Sabato 16 dicembre sera
Al Port Autority comincio a togliere le borse e i pacchi e le sacche di carta della mia cassetta da mezzo dollaro. una gentile signora mi guarda i bagagli man mano che li accumulo e tento di scoprire come andare all’aereoporto, ma pare che non lo sappia nessuno. Alla fine scendo la scala mobile che porta in basso dalla parte sbagliata, verso una zona di lavori in corso. Stroncata dal peso esco in strada, la zona mi sembra malfamata come spesso questi dintorni, ora che non stazionano all’ingresso secondario i poliziotti armati con manganello e radio-allarme.
fra tante facce che mi sembrano torve mi rivolgo con fiducia a un portoricano con bambino. Il fatto che abbia un bambino per mano mi ispirava più fiducia che era portoricano me lo dice lui, saputo che cercavo il bus per il Kennedy. «È più veloce ed economica la metropolitana costruita da non più di un mese.»

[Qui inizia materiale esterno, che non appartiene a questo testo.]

(* ===== verification/Text.v ===== *)
(** * Text of the standard library

    The [str] operations the sources use to read kernel files and D-Bus replies,
    on UTF-8 bytes: whitespace, lines, splitting, radix parsing, paths. *)

From S2P Require Import Prelude.

Notation text := (list ascii).

Definition to_text (s : string) : text := String.list_ascii_of_string s.
Definition of_text (l : text) : string := String.string_of_list_ascii l.

Lemma of_to_text s : of_text (to_text s) = s.
Proof. apply String.string_of_list_ascii_of_string. Qed.

Lemma str_len_text s : str_len s = Z.of_nat (length (to_text s)).
Proof. unfold str_len. f_equal. induction s as [|a s IH]; simpl; [done|]. by f_equal. Qed.

Lemma str_len_app s t : str_len (s +:+ t) = str_len s + str_len t.
Proof. unfold str_len. induction s as [|a s IH]; simpl; [done|]. change (String.append s t) with (s +:+ t). lia. Qed.

Lemma to_of_text l : to_text (of_text l) = l.
Proof. apply String.list_ascii_of_string_of_list_ascii. Qed.

Definition is_byte (b : Z) (a : ascii) : bool := byte a =? b.

Definition LF : Z := 10.
Definition CR : Z := 13.

(** [OsStr::as_bytes().contains(&0)]. *)
Definition has_nul (s : string) : bool := any_char (is_byte 0) s.

(** ** UTF-8 *)

Definition continuation (a : ascii) : bool := between 128 (byte a) 191.

(** [OsStr::to_str]: the well-formed UTF-8 byte sequences. *)
Fixpoint utf8_valid (l : text) : bool :=
  match l with
  | [] => true
  | a :: l1 =>
      if byte a <? 128 then utf8_valid l1
      else match l1 with
           | [] => false
           | b :: l2 =>
               if between 194 (byte a) 223 then continuation b && utf8_valid l2
               else match l2 with
                    | [] => false
                    | c :: l3 =>
                        if between 224 (byte a) 239 then
                          (if byte a =? 224 then between 160 (byte b) 191
                           else if byte a =? 237 then between 128 (byte b) 159
                           else continuation b)
                          && continuation c && utf8_valid l3
                        else match l3 with
                             | [] => false
                             | d :: l4 =>
                                 between 240 (byte a) 244
                                 && (if byte a =? 240 then between 144 (byte b) 191
                                     else if byte a =? 244 then between 128 (byte b) 143
                                     else continuation b)
                                 && continuation c && continuation d && utf8_valid l4
                             end
                    end
           end
  end.

Definition to_str (s : string) : option string := if utf8_valid (to_text s) then Some s else None.

Lemma ascii_utf8 l : forallb (fun a => byte a <? 128) l = true -> utf8_valid l = true.
Proof. induction l as [|a l IH]; [done|]. cbn [forallb utf8_valid]. intros [-> Hl]%andb_prop. by apply IH. Qed.

Lemma lower_hex_ascii a : is_lower_hex a = true -> byte a <? 128 = true /\ (byte a =? 46) = false.
Proof. unfold is_lower_hex, is_ascii_digit, between. intros H. split; [apply Z.ltb_lt|apply Z.eqb_neq]; lia. Qed.

(** ** Whitespace *)

Definition white1 (b : Z) : bool := between 9 b 13 || (b =? 32).
Definition white2 (a b : Z) : bool := (a =? 194) && ((b =? 133) || (b =? 160)).
Definition white3 (a b c : Z) : bool :=
  ((a =? 225) && (b =? 154) && (c =? 128))
  || ((a =? 226) && (b =? 128)
      && (between 128 c 138 || (c =? 168) || (c =? 169) || (c =? 175)))
  || ((a =? 226) && (b =? 129) && (c =? 159))
  || ((a =? 227) && (b =? 128) && (c =? 128)).

(** The UTF-8 forms of [White_Space] at the front. *)
Fixpoint trim_front (l : text) : text :=
  match l with
  | [] => []
  | a :: l1 =>
      if white1 (byte a) then trim_front l1
      else match l1 with
           | [] => l
           | b :: l2 =>
               if white2 (byte a) (byte b) then trim_front l2
               else match l2 with
                    | [] => l
                    | c :: l3 => if white3 (byte a) (byte b) (byte c) then trim_front l3 else l
                    end
           end
  end.

(** The same on the reversed bytes. *)
Fixpoint trim_reversed (l : text) : text :=
  match l with
  | [] => []
  | c :: l1 =>
      if white1 (byte c) then trim_reversed l1
      else match l1 with
           | [] => l
           | b :: l2 =>
               if white2 (byte b) (byte c) then trim_reversed l2
               else match l2 with
                    | [] => l
                    | a :: l3 => if white3 (byte a) (byte b) (byte c) then trim_reversed l3 else l
                    end
           end
  end.

Definition trim_back (l : text) : text := reverse (trim_reversed (reverse l)).

Definition trim_text (l : text) : text := trim_back (trim_front l).

Definition trim_end (s : string) : string := of_text (trim_back (to_text s)).
Definition trim (s : string) : string := of_text (trim_text (to_text s)).

(** A word collected in reverse. *)
Definition flush (word : text) : list text := match word with [] => [] | _ => [reverse word] end.

Fixpoint words_of (word l : text) : list text :=
  match l with
  | [] => flush word
  | a :: l1 =>
      if white1 (byte a) then flush word ++ words_of [] l1
      else match l1 with
           | [] => words_of (a :: word) l1
           | b :: l2 =>
               if white2 (byte a) (byte b) then flush word ++ words_of [] l2
               else match l2 with
                    | [] => words_of (a :: word) l1
                    | c :: l3 =>
                        if white3 (byte a) (byte b) (byte c) then flush word ++ words_of [] l3
                        else words_of (a :: word) l1
                    end
           end
  end.

Definition split_whitespace (s : string) : list string := of_text <$> words_of [] (to_text s).

(** ** Lines and separators *)

Definition strip_cr (line : text) : text :=
  match line with a :: l => if is_byte CR a then l else line | [] => [] end.

(** The current line is collected in reverse; a line feed drops one carriage
    return before it, and text after the last line feed is a line of its own. *)
Fixpoint lines_of (line l : text) : list text :=
  match l with
  | [] => flush line
  | a :: l => if is_byte LF a then reverse (strip_cr line) :: lines_of [] l
              else lines_of (a :: line) l
  end.

Definition lines (s : string) : list string := of_text <$> lines_of [] (to_text s).

(** [split("\n\n")]. *)
Fixpoint blocks_of (block l : text) : list text :=
  match l with
  | [] => [reverse block]
  | a :: l1 =>
      match l1 with
      | b :: l2 =>
          if is_byte LF a && is_byte LF b then reverse block :: blocks_of [] l2
          else blocks_of (a :: block) l1
      | [] => blocks_of (a :: block) l1
      end
  end.

Definition blocks (s : string) : list string := of_text <$> blocks_of [] (to_text s).

(** [split(byte)]: always one more piece than separators. *)
Fixpoint pieces_of (sep : Z) (piece l : text) : list text :=
  match l with
  | [] => [reverse piece]
  | a :: l => if is_byte sep a then reverse piece :: pieces_of sep [] l
              else pieces_of sep (a :: piece) l
  end.

Definition split_on (sep : Z) (s : string) : list string := of_text <$> pieces_of sep [] (to_text s).

(** [split_once(byte)]. *)
Fixpoint split_once (sep : Z) (s : string) : option (string * string) :=
  match s with
  | EmptyString => None
  | SCons a s =>
      if is_byte sep a then Some (EmptyString, s)
      else match split_once sep s with
           | Some (front, back) => Some (SCons a front, back)
           | None => None
           end
  end.

Fixpoint drop_byte (b : Z) (l : text) : text :=
  match l with a :: l' => if is_byte b a then drop_byte b l' else l | [] => [] end.

(** [trim_matches] at one byte. *)
Definition trim_byte (b : Z) (s : string) : string :=
  of_text (reverse (drop_byte b (reverse (drop_byte b (to_text s))))).

(** [str::contains(pattern)]. *)
Fixpoint contains (pattern s : string) : bool :=
  starts_with pattern s || match s with EmptyString => false | SCons _ s => contains pattern s end.

(** ** Numbers *)

Definition hex_digit (a : ascii) : option Z :=
  let b := byte a in
  if between 48 b 57 then Some (b - 48)
  else if between 97 b 102 then Some (b - 87)
  else if between 65 b 70 then Some (b - 55)
  else None.

Fixpoint parse_hex (acc : Z) (s : string) : option Z :=
  match s with
  | EmptyString => Some acc
  | SCons a s => match hex_digit a with Some d => parse_hex (acc * 16 + d) s | None => None end
  end.

(** [from_str_radix(s, 16)] of an unsigned type with maximum [max]. *)
Definition from_hex (max : Z) (s : string) : option Z :=
  let digits := default s (strip_prefix "+" s) in
  if str_is_empty digits then None
  else match parse_hex 0 digits with
       | Some n => if n <=? max then Some n else None
       | None => None
       end.

(** ** Paths *)

Definition SLASH : Z := 47.

Definition is_absolute (path : string) : bool := starts_with "/" path.

(** [Path::join] with a relative path. *)
Definition path_join (root rest : string) : string :=
  match reverse (to_text root) with
  | [] => rest
  | a :: _ => if is_byte SLASH a then root +:+ rest else root +:+ "/" +:+ rest
  end.

(** The normal and parent components of an absolute path: empty and current
    components are skipped. *)
Definition path_components (path : string) : list string :=
  keep (fun c => negb (str_is_empty c) && negb (bool_decide (c = "."))) (split_on SLASH path).

(** ** Facts *)

Lemma from_hex_range max s n : from_hex max s = Some n -> n <= max.
Proof.
  unfold from_hex. destruct (str_is_empty _); [done|].
  destruct (parse_hex _ _) as [m|]; [|done]. destruct (Z.leb_spec m max); [|done].
  by intros [= <-].
Qed.

Lemma hex_digit_nonneg a d : hex_digit a = Some d -> 0 <= d.
Proof.
  unfold hex_digit, between. cbv zeta.
  repeat (match goal with |- context [if ?b then _ else _] => destruct b eqn:? end);
    intros [= <-]; lia.
Qed.

Lemma parse_hex_nonneg acc s n : 0 <= acc -> parse_hex acc s = Some n -> 0 <= n.
Proof.
  revert acc; induction s as [|a s IH]; intros acc Hacc; simpl; [by intros [= <-]|].
  destruct (hex_digit a) as [d|] eqn:Hd; [|done]. apply hex_digit_nonneg in Hd.
  apply IH. lia.
Qed.

Lemma from_hex_nonneg max s n : from_hex max s = Some n -> 0 <= n.
Proof.
  unfold from_hex. destruct (str_is_empty _); [done|].
  destruct (parse_hex 0 _) as [m|] eqn:Hm; [|done]. destruct (m <=? max); [|done].
  intros [= <-]. by eapply (parse_hex_nonneg 0).
Qed.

Con gentilezza quasi insistente vuole prendermi un po’ di pacchi e la pesantissima borsa, e carica pure il bambino della mia roba.
Mi scuso per il disturbo non tanto di farlo arrivare alla subway (aveva detto di doverci comunque andare) ma per i pesi di cui lo opprimo e del tempo perduto col mio claudicare, ma lui nega, inesistente nell’aiuto offerta, dicendo di continuo: «no molestia». Lui abita a new York, io invece vengo da lontano e devo tornare in Europa. Lui ha tanto tempo, sta qui. Io ho l’aereo che parte. E intanto arriviamo alla nuova linea contrassegnata dall’aeroplanino blu e lui paga per me l’ingresso, nonostante le mie proteste, ripetendo: «no molestia» e aspetta l’arrivo della carrozza speciale, mentre quella che lui deve prendere passa e ripassa frequente: «no molestia» lui ha tempo. I suoi genitori sono venuti qui da Portorico tanti anni fa e lui è nato a new York, come tutti è un americano di immigrazione, uno di quelli che il sogno americano ha portato a fare il fattorino delle poste, ma il suo bambino studia, forse un giorno farà il dottore.
Il ragazzo ascolta il discorso del padre masticando la gomma che gli ho regalato, io penso alla generosità di quest’uomo verso una che viene da lontano ed ora sta per tornare via. I portoricani, la più povera comunità di new York che abita le case fatiscenti abbandonate da tutti; tra poco, con il suo sferragliante, scassato e istoriato vagone andrà verso la casa nel ghetto.
Arriva, nuovissimo, pulito, molleggiato, il J.f.K. vagone dalle cui porte scorrevoli la bigliettaia respinge i passeggeri comuni perché si tratta di un convoglio speciale.
Il mio nuovo amico spiega che vado in Italia e mi aiutano insieme a caricare i bagagli. resta sulla porta, saluta. oltre il vetro che scorre automatico è il suo bianco sorriso nel viso scuro l’ultima cosa che vedo di new York.
Mentre la bigliettaia conta i dollari e mi dice: «Italia, Venezia: la città più bella del mondo».